DIRECTIONS: Repeat exactly the lines of the entries below from the one with "rv_pipe s := Some" through the one with "Definition no_view : RuntimeView", both ends included, and nothing else.

[Collected data]
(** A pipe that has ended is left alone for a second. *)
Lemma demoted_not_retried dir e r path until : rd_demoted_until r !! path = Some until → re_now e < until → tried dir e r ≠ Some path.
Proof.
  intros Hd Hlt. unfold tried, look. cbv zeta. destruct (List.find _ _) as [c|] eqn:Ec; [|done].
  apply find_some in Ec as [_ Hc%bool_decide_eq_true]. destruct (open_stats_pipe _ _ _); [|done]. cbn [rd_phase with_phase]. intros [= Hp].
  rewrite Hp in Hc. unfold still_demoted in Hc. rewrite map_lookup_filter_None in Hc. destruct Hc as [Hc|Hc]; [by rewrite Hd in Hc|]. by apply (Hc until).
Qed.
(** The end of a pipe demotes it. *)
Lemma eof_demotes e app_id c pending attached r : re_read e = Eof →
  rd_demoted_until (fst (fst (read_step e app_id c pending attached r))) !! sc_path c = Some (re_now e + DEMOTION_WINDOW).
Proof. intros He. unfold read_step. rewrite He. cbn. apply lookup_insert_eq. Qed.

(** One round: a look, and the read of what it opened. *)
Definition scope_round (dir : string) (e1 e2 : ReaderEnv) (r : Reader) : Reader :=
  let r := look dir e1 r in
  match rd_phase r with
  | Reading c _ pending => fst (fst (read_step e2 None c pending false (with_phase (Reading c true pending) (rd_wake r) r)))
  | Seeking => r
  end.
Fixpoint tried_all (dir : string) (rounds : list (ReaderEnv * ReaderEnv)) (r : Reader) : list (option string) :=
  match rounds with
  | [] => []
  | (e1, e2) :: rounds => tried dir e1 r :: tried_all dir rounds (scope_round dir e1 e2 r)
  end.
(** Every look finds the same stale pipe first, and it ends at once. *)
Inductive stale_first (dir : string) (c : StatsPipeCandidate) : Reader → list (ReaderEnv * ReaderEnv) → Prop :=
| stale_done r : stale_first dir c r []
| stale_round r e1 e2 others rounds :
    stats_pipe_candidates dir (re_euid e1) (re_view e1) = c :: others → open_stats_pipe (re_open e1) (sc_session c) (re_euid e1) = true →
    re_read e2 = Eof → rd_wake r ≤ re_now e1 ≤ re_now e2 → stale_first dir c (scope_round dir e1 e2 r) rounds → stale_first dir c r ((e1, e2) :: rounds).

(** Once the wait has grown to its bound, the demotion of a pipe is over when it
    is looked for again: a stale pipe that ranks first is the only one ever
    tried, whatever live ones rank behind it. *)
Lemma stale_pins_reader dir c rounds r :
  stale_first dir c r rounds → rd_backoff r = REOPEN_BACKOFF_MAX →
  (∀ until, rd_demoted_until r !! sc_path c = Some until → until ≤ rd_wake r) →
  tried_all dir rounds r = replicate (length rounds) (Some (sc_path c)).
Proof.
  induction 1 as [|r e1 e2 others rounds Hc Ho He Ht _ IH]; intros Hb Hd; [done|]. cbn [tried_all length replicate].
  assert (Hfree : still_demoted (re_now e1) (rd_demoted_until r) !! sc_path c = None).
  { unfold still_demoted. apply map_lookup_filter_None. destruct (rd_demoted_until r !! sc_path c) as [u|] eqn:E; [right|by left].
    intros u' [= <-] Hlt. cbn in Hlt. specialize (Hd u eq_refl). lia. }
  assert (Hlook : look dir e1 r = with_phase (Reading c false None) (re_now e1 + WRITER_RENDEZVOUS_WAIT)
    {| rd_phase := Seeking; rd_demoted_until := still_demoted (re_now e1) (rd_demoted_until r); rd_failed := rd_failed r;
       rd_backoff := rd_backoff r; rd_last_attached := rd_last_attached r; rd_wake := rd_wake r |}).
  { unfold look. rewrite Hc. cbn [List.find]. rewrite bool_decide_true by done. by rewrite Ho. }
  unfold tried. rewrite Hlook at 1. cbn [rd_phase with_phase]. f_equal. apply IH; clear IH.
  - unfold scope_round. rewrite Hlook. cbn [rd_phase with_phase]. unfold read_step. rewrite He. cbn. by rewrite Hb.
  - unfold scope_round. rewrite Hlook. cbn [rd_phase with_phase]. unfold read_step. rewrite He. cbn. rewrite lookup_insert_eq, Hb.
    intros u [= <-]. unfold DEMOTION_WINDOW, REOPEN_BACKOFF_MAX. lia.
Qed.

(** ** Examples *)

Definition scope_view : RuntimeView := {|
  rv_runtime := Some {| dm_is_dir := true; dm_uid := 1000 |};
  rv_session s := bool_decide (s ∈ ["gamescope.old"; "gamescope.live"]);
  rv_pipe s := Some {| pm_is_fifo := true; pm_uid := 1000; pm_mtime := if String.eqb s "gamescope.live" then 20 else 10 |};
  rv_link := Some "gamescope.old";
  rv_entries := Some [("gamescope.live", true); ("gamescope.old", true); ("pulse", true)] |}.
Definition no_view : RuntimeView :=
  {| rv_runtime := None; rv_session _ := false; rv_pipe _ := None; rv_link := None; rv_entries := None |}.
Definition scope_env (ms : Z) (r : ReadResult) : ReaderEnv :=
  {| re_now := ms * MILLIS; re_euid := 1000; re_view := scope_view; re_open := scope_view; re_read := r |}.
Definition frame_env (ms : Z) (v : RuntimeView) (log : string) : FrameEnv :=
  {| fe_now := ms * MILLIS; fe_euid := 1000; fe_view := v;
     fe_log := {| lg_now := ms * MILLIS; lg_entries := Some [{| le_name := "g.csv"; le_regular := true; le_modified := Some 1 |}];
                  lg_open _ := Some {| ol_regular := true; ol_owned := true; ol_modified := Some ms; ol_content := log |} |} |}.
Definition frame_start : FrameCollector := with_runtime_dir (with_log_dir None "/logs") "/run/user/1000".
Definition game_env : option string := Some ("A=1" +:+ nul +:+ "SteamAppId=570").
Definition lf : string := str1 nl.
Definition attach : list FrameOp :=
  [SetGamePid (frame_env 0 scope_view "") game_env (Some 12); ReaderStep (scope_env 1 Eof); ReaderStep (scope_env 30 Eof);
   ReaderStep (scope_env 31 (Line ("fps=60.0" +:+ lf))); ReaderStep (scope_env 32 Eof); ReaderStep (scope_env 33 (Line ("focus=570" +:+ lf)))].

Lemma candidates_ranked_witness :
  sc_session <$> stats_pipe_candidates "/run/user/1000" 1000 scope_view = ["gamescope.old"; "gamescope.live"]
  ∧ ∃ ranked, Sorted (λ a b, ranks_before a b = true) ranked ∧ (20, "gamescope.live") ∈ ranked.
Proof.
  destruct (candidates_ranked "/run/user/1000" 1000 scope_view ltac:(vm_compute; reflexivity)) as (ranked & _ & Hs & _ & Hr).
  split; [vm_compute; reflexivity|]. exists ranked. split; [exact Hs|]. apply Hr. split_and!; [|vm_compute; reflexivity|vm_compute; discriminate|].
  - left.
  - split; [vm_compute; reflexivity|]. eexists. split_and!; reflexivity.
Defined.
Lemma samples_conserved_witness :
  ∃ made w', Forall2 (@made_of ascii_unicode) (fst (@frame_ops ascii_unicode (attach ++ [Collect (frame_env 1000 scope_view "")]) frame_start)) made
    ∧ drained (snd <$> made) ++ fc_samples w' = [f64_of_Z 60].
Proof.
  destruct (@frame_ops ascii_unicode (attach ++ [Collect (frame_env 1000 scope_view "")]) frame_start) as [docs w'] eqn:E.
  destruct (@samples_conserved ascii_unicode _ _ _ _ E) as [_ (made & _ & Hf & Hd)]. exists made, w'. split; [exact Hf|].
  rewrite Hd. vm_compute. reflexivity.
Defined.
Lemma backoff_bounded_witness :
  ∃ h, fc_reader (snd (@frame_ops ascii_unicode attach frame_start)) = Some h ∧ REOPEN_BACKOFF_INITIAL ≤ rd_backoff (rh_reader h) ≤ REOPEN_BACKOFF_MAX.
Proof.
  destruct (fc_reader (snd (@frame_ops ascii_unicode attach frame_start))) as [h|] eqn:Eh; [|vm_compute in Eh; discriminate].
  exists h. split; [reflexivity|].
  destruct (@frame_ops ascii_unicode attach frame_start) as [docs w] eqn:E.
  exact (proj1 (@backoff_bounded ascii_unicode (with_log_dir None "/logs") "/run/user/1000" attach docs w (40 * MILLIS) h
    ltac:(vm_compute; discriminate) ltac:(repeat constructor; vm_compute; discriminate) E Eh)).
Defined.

RESULT OF THE EXERCISE:
  rv_pipe s := Some {| pm_is_fifo := true; pm_uid := 1000; pm_mtime := if String.eqb s "gamescope.live" then 20 else 10 |};
  rv_link := Some "gamescope.old";
  rv_entries := Some [("gamescope.live", true); ("gamescope.old", true); ("pulse", true)] |}.
Definition no_view : RuntimeView :=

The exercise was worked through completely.